Yahoo!’s Katrina response was not just an isolated charitable impulse. Instead, Yahoo!, the world’s largest online services provider, weaves philanthropy into the fabric of its business. Garlinghouse and her team evaluate hundreds of potential charitable opportunities for Yahoo! every year, with the litmus test for adoption being that “they are somehow related to our core competencies,” she says. Yahoo! for Good then makes charitable giving both easy and personal for visitors to its Web site by organizing causes, supporting e-mail alerts, and letting users personalize their online avatar.
Playing to core competencies while meeting beneficiaries’ needs – as Yahoo! does – is the most effective form of corporate philanthropy, find Heike Bruch and Frank Walter in a fall 2005 MIT Sloan Management Review article. “Only philanthropic activities that both create true value for the beneficiaries and enhance the company’s business performance are sustainable in the long run,” the authors write. To date, however, they find that few corporations have adopted this approach, which they call “strategic philanthropy.”

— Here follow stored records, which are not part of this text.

(** A contract that was finalised is written as it is. *)
Lemma committed_same a o o1 : sd_stateObjects s0 !! a = Some o -> so_deleted o = false -> a ∈ sd_stateObjectsDirty s0 ->
  so_account o1 = so_account o -> openedTrie o1 = openedTrie o -> so_originStorage o1 = so_originStorage o -> so_dirtyStorage o1 = so_dirtyStorage o ->
  so_account (withRoot (flushed o1)) = so_account o.
Proof using Hs0 Hnd Hma.
  intros Ho Hd Hdi E1 E2 E3 E4. destruct (clean0 a o Ho) as [C1 C2 C3 C4 C5 C6]. destruct (C6 Hd Hdi) as [_ Hroot].
  rewrite <- Hroot by (rewrite Hma; apply not_elem_of_empty). destruct (flushed_frame o1) as (_ & Fc & _). apply withRoot_account; [congruence|].
  rewrite flushed_clean; [done| |].
  - apply (storage_ok_same o); try done. by apply (tk_object _ _ Hs0 a).
  - intros k. unfold slot. rewrite E2, E4. by apply C4.
Qed.

Lemma CommitStorageTrie_spec o s : sd_snap s = None -> CommitStorageTrie o s = Ok (withRoot (flushed o), s).
Proof.
  intros Hs. unfold CommitStorageTrie. rewrite flushed_any by done. destruct (flushed_frame o) as (_ & _ & _ & _ & Ft & _).
  by rewrite (updateStorageRoot_spec _ _ Ft).
Qed.

Lemma commitObject_spec D s codes l a : committing D s0 s codes l -> a ∉ D ->
  exists s' codes' l', commitObject true a s codes l = Ok (s', codes', l') /\ committing (a :: D) s0 s' codes' l'.
Proof using Hs0 Hnd Hma.
  intros Hc Ha. pose proof Hc as [C1 C2 C3 C4 C5 C6]. destruct (C3 a Ha) as [Eo Ed]. unfold commitObject. rewrite Eo.
  pose proof (committing_step D s0 s codes l a) as Hstep.
  assert (Hs : sd_snap s = None) by (unfold others in C2; pose proof (tk_snap _ _ Hs0); congruence).
  destruct (sd_stateObjects s0 !! a) as [o|] eqn:Ho.
  2:{ exists s, codes, l. split; [done|]. apply Hstep; try done; [by left|by left|]. intros h c (o & ? & _). congruence. }
  pose proof (ky_address s0 (tk_keyed _ _ Hs0) _ _ Ho) as Hoa. pose proof (committed_away a o Ho) as Haway. pose proof (cl_trie _ _ _ (clean0 a o Ho)) as Hen.
  rewrite (bool_decide_ext _ _ Ed), andb_true_r. destruct (so_selfDestructed o || _) eqn:Hd.
  - pose proof (proj1 Haway eq_refl) as Hdel. unfold entry in Hen. rewrite Hdel in Hen. unfold deleteStateObject. cbn [mbind res_bind mret res_ret].
    do 3 eexists. split; [reflexivity|]. apply Hstep; try done; fields; objfields; rewrite ?Hoa.
    + apply delete_id. by rewrite C1.
    + intros b Hb. rewrite lookup_insert_ne by done. split; [done|]. by apply elem_of_rest.
    + by left.
    + by left.
    + intros h c (o1 & Ho1 & _ & Hd1 & _). congruence.
  - assert (so_deleted o = false) as Hdel by (destruct (so_deleted o); [destruct (proj2 Haway eq_refl); congruence|done]).
    unfold entry in Hen. rewrite Hdel in Hen. case_bool_decide as Hdi.
    2:{ do 3 eexists. split; [reflexivity|]. apply Hstep; try done; fields.
        - intros b Hb. split; [done|]. by apply elem_of_rest.
        - by left.
        - by left.
        - intros h c (o1 & _ & Hx & _). done. }
    destruct (isProgram (so_account o)) eqn:Hp.
    + destruct (writeCode_spec o codes) as (o1 & codes1 & -> & W1 & W2 & W3 & W4 & W5 & W6 & W7 & W8). rewrite (CommitStorageTrie_spec o1 s Hs). cbn [mbind res_bind mret res_ret fst snd].
      pose proof (committed_same a o o1 Ho Hdel Hdi W1 W2 W4 W5) as Hacc. assert (so_address (withRoot (flushed o1)) = a) as Hxa.
      { rewrite (proj1 (withRoot_frame _)), (proj1 (flushed_frame _)). congruence. }
      do 3 eexists. split; [reflexivity|]. apply Hstep; try done; fields; rewrite ?Hxa.
      * intros b Hb. rewrite lookup_insert_ne by done. split; [done|]. by apply elem_of_rest.
      * right. split; [done|]. eexists. split; [apply lookup_insert_eq|]. split; [done|]. by rewrite Hen, Hacc.
      * intros h c [?|(-> & Hc1 & Hc2)]%W7; [by left|]. right. exists o. by split_and!.
      * intros h c (o2 & Ho2 & _ & _ & _ & Hc1 & Hc2 & ->). assert (o2 = o) as -> by congruence. apply W8; [done|by eexists].
    + cbn [mbind res_bind mret res_ret]. do 3 eexists. split; [reflexivity|]. apply Hstep; try done; fields.
      * intros b Hb. split; [done|]. by apply elem_of_rest.
      * right. split; [done|]. exists o. by rewrite Eo.
      * by left.
      * intros h c (o1 & Ho1 & _ & _ & Hp1 & _). congruence.
Qed.

Lemma commitObjects_spec l : NoDup l -> forall D s codes r, (forall a, a ∈ l -> a ∉ D) -> committing D s0 s codes r ->
  exists s' codes' r', commitObjects true l s codes r = Ok (s', codes', r') /\ committing (reverse l ++ D) s0 s' codes' r'.
Proof using Hs0 Hnd Hma.
  induction l as [|a l IH]; intros Hl D s codes r HD Hc; [by exists s, codes, r|].
  apply NoDup_cons in Hl as [Ha Hl]. cbn [commitObjects].
  destruct (commitObject_spec D s codes r a Hc (HD a (list_elem_of_here _ _))) as (s1 & codes1 & r1 & -> & Hc1). cbn [mbind res_bind].
  rewrite reverse_cons, <- app_assoc. apply IH; [done| |done].
  intros b Hb [->|HbD]%elem_of_cons; [done|]. by apply (HD b); [apply list_elem_of_further|].
Qed.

Bruch, a professor of leadership at Switzerland’s University of St. Gallen, and Walter, a research associate there, base their findings on more than four years of research with seven global companies (including Lufthansa and Tata Steel) and 12 small- and medium-sized enterprises. Using questionnaires and interviews, the authors identified two dimensions that define different approaches to corporate philanthropy. The first dimension, market orientation, is how much an organization’s philanthropic policies are geared toward the expectations of its employees, customers, shareholders, regulating agencies, or surrounding communities. Competence orientation, the second dimension, is how much corporate philanthropy is aligned with the companies’ abilities and core competencies.

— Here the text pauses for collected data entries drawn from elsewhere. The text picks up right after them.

(* ===== verification/Weighted.v ===== *)
(** * The weighted council

    Model of [consensus/istanbul/validator/weighted.go]: validators with stake-dependent
    weights, demotion below the minimum stake, the pre-shuffled proposer list used before
    the Randao fork and committee-based proposers after it.

    Staking amounts are whole tokens; the code keeps them in [float64], exact for the
    amounts at hand (below 2^53, and totals below 2^45 for the rounding of weights). *)

From S2P Require Import Prelude Staking Validators.

Module Council.
Import Staking.
Import ValSet.

(** [weightedValidator]. *)
Record weightedValidator := mkWV {
  wv_address : Address;
  wv_rewardAddress : Address;
  wv_votingPower : Z;
  wv_weight : Z
}.

#[export] Instance weightedValidator_eq_dec : EqDecision weightedValidator.
Proof. solve_decision. Defined.

(** [weightedCouncil]; [mixHash] may be nil. *)
Record weightedCouncil := mkCouncil {
  wc_subSize : Z;
  wc_demotedValidators : list weightedValidator;
  wc_validators : list weightedValidator;
  wc_policy : ProposerPolicy;
  wc_proposer : option weightedValidator;
  wc_proposers : list weightedValidator;
  wc_proposersBlockNum : Z;
  wc_blockNum : Z;
  wc_mixHash : option bytes
}.

(** [fork.Rules] and [params.ChainConfig.Rules] at a block number. *)
Record chainRules := mkRules {
  IsIstanbul : Z -> bool;
  IsKore : Z -> bool;
  IsRandao : Z -> bool;
  IsKaia : Z -> bool
}.

Definition zeroAddress : Address := replicate 20 0.

(** ** Block numbers *)

(** [params.IsProposerUpdateInterval] and [params.CalcProposerBlockNumber]. *)
Definition IsProposerUpdateInterval (interval blockNum : Z) : bool := blockNum mod interval =? 0.
Definition CalcProposerBlockNumber (interval blockNum : Z) : Z :=
  if IsProposerUpdateInterval interval blockNum then u64 (blockNum - interval)
  else u64 (blockNum - blockNum mod interval).

(** ** The council *)

Section council.
Context (addrString : Address -> bytes) (rnd : randSource) (rules : chainRules) (interval : Z).

(** [sort.Sort] on validators. *)
Definition val_le (a b : weightedValidator) : Prop :=
  string_leb (addrString (wv_address a)) (addrString (wv_address b)) = true.
#[export] Instance val_le_dec : RelDecision val_le.
Proof. intros a b. unfold val_le. apply _. Defined.
Definition sortVals (l : list weightedValidator) : list weightedValidator := merge_sort val_le l.

(** [getByAddress] on a list: the first position (or -1) and the validator. *)
Fixpoint findVal (i : Z) (addr : Address) (l : list weightedValidator) : Z * option weightedValidator :=
  match l with
  | [] => (-1, None)
  | v :: l => if bool_decide (addr = wv_address v) then (i, Some v) else findVal (i + 1) addr l
  end.
Definition getByAddress (c : weightedCouncil) (addr : Address) := findVal 0 addr (wc_validators c).
Definition getDemotedByAddress (c : weightedCouncil) (addr : Address) := findVal 0 addr (wc_demotedValidators c).

(** [Size], [SetSubGroupSize], [SetBlockNum], [SetMixHash]. *)
Definition Size (c : weightedCouncil) : Z := len (wc_validators c).
Definition SetSubGroupSize (size : Z) (c : weightedCouncil) : weightedCouncil :=
  if size =? 0 then c
  else mkCouncil size (wc_demotedValidators c) (wc_validators c) (wc_policy c) (wc_proposer c)
         (wc_proposers c) (wc_proposersBlockNum c) (wc_blockNum c) (wc_mixHash c).
Definition SetBlockNum (n : Z) (c : weightedCouncil) : weightedCouncil :=
  mkCouncil (wc_subSize c) (wc_demotedValidators c) (wc_validators c) (wc_policy c) (wc_proposer c)
    (wc_proposers c) (wc_proposersBlockNum c) n (wc_mixHash c).
Definition SetMixHash (h : option bytes) (c : weightedCouncil) : weightedCouncil :=
  mkCouncil (wc_subSize c) (wc_demotedValidators c) (wc_validators c) (wc_policy c) (wc_proposer c)
    (wc_proposers c) (wc_proposersBlockNum c) (wc_blockNum c) h.

(** Replacing the validator lists, the proposer and the proposer list. *)
Definition setLists (vs ds : list weightedValidator) (c : weightedCouncil) : weightedCouncil :=
  mkCouncil (wc_subSize c) ds vs (wc_policy c) (wc_proposer c)
    (wc_proposers c) (wc_proposersBlockNum c) (wc_blockNum c) (wc_mixHash c).
Definition setProposer (p : option weightedValidator) (c : weightedCouncil) : weightedCouncil :=
  mkCouncil (wc_subSize c) (wc_demotedValidators c) (wc_validators c) (wc_policy c) p
    (wc_proposers c) (wc_proposersBlockNum c) (wc_blockNum c) (wc_mixHash c).
Definition setProposers (ps : list weightedValidator) (n : Z) (c : weightedCouncil) : weightedCouncil :=
  mkCouncil (wc_subSize c) (wc_demotedValidators c) (wc_validators c) (wc_policy c) (wc_proposer c)
    ps n (wc_blockNum c) (wc_mixHash c).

By crossing these two dimensions, the authors then pinpointed four different types of corporate philanthropy programs (see chart at TK), ranging from “dispersed philanthropy” which is not clearly defined on either dimension, to “strategic philanthropy,” which is highly responsive to both external market forces and internal competence resources. (The other two types of corporate philanthropy, peripheral and constricted, are high on only one of the two dimensions.)
Strategic philanthropy works best because it allows companies not only to benefit society, but also to learn how to apply their core competencies in new areas, improve employee morale, stimulate customer demand, and enhance their attractiveness in the labor market, the authors write. In other words, strategic philanthropy strikes a balance between meeting the corporation’s needs as well as those of the beneficiaries, says John Coy, who handled John Deere’s contributions for years and now consults to Fortune 500 companies about giving. “Somewhere between pure philanthropy and commercial self-interest,” he says, “lies a strategic approach to being a responsible corporate citizen where a company voluntarily addresses issues important to both society and its business, and at the same time builds valuable goodwill with key stakeholders,” he says.
Garlinghouse articulates the happy medium this way: “The best philanthropy is in the best interest of the company, but will also ultimately make the biggest difference for the world.”